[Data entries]

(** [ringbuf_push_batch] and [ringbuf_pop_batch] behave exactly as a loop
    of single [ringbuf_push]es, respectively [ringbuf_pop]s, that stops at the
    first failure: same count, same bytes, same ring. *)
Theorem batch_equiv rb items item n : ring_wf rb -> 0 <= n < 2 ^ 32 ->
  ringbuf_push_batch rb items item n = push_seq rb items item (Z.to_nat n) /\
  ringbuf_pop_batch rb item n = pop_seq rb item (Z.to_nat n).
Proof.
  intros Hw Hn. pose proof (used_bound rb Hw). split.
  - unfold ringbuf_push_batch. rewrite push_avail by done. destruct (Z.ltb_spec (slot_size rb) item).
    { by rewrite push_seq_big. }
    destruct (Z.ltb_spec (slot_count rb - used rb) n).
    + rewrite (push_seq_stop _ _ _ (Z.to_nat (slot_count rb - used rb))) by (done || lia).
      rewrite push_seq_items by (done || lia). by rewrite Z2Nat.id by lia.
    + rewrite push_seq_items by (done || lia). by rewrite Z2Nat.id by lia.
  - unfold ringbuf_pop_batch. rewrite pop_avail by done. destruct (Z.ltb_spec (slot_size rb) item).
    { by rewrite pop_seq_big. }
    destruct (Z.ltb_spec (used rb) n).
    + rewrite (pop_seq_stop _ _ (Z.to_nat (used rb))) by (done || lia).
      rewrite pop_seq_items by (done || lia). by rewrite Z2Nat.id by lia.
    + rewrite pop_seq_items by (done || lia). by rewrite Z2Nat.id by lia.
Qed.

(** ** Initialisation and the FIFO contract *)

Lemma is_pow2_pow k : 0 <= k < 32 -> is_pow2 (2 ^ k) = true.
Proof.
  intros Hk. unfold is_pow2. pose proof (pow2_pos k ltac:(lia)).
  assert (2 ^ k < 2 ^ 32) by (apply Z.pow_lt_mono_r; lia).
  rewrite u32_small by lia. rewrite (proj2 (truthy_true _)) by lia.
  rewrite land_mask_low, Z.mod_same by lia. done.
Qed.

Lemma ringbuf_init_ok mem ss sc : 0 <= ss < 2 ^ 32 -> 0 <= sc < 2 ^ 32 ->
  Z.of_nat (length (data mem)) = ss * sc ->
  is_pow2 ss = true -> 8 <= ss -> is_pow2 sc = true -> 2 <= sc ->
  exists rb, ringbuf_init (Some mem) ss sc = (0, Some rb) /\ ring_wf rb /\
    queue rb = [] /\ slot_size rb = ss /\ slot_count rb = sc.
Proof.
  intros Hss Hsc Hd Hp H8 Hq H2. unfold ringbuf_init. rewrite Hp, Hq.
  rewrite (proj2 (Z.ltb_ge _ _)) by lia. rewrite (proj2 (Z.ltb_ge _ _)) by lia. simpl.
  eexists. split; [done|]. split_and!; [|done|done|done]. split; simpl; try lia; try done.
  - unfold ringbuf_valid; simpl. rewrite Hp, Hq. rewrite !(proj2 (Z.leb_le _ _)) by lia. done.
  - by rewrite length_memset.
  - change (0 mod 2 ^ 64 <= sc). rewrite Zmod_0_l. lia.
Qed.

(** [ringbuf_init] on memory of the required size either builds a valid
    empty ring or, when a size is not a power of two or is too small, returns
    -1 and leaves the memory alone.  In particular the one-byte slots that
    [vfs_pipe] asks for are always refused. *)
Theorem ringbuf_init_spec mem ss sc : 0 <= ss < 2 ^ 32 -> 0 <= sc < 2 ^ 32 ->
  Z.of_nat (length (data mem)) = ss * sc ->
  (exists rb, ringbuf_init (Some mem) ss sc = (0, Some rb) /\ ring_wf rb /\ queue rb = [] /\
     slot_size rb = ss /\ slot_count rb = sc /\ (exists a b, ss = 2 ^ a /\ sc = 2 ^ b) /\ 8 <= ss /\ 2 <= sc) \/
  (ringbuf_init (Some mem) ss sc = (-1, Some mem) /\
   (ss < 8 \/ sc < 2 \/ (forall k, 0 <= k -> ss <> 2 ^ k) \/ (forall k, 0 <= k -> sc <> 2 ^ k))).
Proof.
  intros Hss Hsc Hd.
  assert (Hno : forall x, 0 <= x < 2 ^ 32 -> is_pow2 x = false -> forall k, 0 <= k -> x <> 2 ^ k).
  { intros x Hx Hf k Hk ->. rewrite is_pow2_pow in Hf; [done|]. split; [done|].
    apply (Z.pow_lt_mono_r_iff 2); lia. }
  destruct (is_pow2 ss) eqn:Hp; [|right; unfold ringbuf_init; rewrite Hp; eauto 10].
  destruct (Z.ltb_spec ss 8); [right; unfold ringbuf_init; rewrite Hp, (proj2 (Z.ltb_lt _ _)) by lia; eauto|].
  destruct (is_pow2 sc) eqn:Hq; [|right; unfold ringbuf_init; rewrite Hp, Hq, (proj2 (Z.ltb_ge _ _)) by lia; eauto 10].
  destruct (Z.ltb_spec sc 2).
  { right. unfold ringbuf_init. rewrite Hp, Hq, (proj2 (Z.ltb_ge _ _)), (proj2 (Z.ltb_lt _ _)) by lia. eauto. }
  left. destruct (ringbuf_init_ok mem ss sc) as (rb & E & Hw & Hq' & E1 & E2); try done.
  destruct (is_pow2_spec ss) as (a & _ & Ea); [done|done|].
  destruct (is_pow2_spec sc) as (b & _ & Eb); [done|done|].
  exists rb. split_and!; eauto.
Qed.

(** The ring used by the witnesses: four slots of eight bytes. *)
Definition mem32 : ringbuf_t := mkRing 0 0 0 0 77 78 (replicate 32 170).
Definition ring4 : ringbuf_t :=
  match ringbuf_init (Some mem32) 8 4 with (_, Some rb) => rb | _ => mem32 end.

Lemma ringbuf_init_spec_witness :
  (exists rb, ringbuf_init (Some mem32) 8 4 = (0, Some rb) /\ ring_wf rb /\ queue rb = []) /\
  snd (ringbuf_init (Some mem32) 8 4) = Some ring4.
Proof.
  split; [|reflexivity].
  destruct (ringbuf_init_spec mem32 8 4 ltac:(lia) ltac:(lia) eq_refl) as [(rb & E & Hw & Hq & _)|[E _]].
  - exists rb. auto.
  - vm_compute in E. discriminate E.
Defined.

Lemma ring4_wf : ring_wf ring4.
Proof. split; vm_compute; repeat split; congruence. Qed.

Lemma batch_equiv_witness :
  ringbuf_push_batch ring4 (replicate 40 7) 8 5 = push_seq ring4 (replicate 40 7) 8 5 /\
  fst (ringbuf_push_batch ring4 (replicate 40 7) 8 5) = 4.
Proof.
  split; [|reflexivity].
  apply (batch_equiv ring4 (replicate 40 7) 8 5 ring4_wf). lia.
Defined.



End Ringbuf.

Aim of the task: Please transcribe only the lines in the records above running from the line that has "intros Hw Hn." through the line that has "- unfold ringbuf_valid;", both included, exactly as they appear.

Solution to this exercise:
  intros Hw Hn. pose proof (used_bound rb Hw). split.
  - unfold ringbuf_push_batch. rewrite push_avail by done. destruct (Z.ltb_spec (slot_size rb) item).
    { by rewrite push_seq_big. }
    destruct (Z.ltb_spec (slot_count rb - used rb) n).
    + rewrite (push_seq_stop _ _ _ (Z.to_nat (slot_count rb - used rb))) by (done || lia).
      rewrite push_seq_items by (done || lia). by rewrite Z2Nat.id by lia.
    + rewrite push_seq_items by (done || lia). by rewrite Z2Nat.id by lia.
  - unfold ringbuf_pop_batch. rewrite pop_avail by done. destruct (Z.ltb_spec (slot_size rb) item).
    { by rewrite pop_seq_big. }
    destruct (Z.ltb_spec (used rb) n).
    + rewrite (pop_seq_stop _ _ (Z.to_nat (used rb))) by (done || lia).
      rewrite pop_seq_items by (done || lia). by rewrite Z2Nat.id by lia.
    + rewrite pop_seq_items by (done || lia). by rewrite Z2Nat.id by lia.
Qed.

(** ** Initialisation and the FIFO contract *)

Lemma is_pow2_pow k : 0 <= k < 32 -> is_pow2 (2 ^ k) = true.
Proof.
  intros Hk. unfold is_pow2. pose proof (pow2_pos k ltac:(lia)).
  assert (2 ^ k < 2 ^ 32) by (apply Z.pow_lt_mono_r; lia).
  rewrite u32_small by lia. rewrite (proj2 (truthy_true _)) by lia.
  rewrite land_mask_low, Z.mod_same by lia. done.
Qed.

Lemma ringbuf_init_ok mem ss sc : 0 <= ss < 2 ^ 32 -> 0 <= sc < 2 ^ 32 ->
  Z.of_nat (length (data mem)) = ss * sc ->
  is_pow2 ss = true -> 8 <= ss -> is_pow2 sc = true -> 2 <= sc ->
  exists rb, ringbuf_init (Some mem) ss sc = (0, Some rb) /\ ring_wf rb /\
    queue rb = [] /\ slot_size rb = ss /\ slot_count rb = sc.
Proof.
  intros Hss Hsc Hd Hp H8 Hq H2. unfold ringbuf_init. rewrite Hp, Hq.
  rewrite (proj2 (Z.ltb_ge _ _)) by lia. rewrite (proj2 (Z.ltb_ge _ _)) by lia. simpl.
  eexists. split; [done|]. split_and!; [|done|done|done]. split; simpl; try lia; try done.
  - unfold ringbuf_valid; simpl. rewrite Hp, Hq. rewrite !(proj2 (Z.leb_le _ _)) by lia. done.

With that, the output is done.